→ **WHAT YOU SHOULD DO**: Using the listing below, report how many lines hold the word "Haead", and nothing else.

→ **RECORDS TO USE**:

>>>>

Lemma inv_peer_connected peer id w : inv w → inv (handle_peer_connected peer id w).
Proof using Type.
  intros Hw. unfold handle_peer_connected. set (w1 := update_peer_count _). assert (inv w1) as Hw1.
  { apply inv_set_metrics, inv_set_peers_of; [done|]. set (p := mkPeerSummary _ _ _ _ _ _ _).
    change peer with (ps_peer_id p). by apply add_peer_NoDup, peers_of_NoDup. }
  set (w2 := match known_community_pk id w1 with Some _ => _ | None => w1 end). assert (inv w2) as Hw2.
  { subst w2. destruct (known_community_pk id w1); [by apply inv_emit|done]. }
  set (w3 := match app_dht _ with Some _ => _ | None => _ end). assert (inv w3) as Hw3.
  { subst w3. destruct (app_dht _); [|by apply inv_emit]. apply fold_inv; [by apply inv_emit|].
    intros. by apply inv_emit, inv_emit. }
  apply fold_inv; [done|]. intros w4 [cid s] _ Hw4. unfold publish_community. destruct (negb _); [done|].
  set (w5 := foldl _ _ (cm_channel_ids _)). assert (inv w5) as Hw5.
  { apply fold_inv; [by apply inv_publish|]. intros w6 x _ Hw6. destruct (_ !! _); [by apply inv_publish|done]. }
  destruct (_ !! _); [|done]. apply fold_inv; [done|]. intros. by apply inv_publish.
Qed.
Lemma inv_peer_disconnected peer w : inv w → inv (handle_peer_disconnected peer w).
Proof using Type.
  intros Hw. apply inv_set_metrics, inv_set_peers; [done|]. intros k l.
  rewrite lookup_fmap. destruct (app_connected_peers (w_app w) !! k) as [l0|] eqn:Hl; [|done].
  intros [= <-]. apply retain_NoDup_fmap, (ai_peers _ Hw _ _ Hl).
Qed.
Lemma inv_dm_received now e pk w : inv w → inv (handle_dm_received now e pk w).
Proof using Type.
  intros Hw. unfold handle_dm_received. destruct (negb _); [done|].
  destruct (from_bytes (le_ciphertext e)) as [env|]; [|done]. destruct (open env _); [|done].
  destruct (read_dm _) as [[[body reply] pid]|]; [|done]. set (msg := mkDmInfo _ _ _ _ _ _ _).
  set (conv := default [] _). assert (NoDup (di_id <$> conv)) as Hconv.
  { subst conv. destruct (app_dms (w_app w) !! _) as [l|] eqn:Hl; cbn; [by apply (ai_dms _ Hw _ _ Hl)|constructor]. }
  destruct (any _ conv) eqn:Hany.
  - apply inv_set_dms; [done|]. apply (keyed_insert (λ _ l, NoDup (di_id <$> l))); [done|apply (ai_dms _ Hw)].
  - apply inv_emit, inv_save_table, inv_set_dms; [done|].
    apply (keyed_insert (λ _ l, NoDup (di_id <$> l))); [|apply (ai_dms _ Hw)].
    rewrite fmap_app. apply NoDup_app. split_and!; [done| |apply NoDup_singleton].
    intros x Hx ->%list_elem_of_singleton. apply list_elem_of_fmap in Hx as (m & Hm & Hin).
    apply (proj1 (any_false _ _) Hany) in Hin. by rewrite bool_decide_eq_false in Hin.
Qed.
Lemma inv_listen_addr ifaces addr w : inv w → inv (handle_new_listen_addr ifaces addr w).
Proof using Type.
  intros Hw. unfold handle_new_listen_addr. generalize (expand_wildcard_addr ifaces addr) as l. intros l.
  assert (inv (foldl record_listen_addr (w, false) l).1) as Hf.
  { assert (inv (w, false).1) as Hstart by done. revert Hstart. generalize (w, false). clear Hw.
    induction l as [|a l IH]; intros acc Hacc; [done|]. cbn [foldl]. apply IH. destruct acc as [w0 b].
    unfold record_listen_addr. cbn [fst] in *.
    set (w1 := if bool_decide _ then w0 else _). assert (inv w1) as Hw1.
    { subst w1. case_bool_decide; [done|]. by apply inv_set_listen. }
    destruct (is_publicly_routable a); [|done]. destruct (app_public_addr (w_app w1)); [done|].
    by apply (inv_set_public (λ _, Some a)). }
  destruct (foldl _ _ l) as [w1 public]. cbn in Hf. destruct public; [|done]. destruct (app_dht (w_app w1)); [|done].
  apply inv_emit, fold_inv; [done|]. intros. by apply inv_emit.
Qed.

<<<<
>>>>

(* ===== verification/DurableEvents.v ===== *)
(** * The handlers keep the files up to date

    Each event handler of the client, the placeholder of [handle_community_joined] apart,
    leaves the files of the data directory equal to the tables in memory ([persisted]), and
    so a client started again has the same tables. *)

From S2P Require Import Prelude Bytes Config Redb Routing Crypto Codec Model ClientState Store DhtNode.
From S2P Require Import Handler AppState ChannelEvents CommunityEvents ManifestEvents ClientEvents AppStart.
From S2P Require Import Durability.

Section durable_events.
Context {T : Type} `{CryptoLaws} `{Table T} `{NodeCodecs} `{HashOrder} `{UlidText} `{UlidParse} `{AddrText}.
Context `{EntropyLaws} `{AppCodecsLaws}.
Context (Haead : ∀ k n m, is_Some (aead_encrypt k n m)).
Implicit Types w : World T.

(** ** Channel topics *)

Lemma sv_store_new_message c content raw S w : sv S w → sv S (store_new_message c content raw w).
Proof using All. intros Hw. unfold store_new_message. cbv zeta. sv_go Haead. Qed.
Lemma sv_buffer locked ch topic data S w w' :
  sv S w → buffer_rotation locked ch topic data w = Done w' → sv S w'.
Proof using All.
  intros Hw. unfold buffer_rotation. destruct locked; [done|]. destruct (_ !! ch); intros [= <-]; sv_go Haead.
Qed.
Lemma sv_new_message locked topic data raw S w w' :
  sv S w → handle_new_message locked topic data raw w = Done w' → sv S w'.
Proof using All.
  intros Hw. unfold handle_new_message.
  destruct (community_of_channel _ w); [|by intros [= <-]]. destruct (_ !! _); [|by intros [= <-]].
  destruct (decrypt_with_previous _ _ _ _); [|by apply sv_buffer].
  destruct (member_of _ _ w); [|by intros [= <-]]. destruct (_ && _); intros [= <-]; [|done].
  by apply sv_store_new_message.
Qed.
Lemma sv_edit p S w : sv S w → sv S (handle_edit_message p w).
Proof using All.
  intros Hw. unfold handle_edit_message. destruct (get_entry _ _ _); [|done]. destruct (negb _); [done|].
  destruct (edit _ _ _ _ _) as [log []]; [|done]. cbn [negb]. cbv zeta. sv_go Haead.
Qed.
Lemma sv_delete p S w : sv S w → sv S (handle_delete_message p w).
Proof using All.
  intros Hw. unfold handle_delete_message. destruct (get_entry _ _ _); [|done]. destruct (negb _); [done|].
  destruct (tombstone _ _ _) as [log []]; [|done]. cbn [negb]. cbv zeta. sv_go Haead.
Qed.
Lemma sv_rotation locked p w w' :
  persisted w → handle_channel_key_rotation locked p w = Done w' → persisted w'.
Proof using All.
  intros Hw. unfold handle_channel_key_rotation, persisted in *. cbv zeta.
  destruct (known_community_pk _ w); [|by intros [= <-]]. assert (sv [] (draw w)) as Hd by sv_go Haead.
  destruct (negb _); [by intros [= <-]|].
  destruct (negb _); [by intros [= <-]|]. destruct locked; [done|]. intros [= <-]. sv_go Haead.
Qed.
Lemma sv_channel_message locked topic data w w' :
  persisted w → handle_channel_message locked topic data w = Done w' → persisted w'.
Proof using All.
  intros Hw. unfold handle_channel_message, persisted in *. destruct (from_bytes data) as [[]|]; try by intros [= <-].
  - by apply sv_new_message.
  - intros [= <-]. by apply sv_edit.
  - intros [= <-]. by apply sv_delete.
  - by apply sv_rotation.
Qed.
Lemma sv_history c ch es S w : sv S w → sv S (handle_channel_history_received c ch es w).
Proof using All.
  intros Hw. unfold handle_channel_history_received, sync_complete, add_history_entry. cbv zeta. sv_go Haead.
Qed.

<<<<

→ **SOLUTION FOR THIS PROBLEM**: 8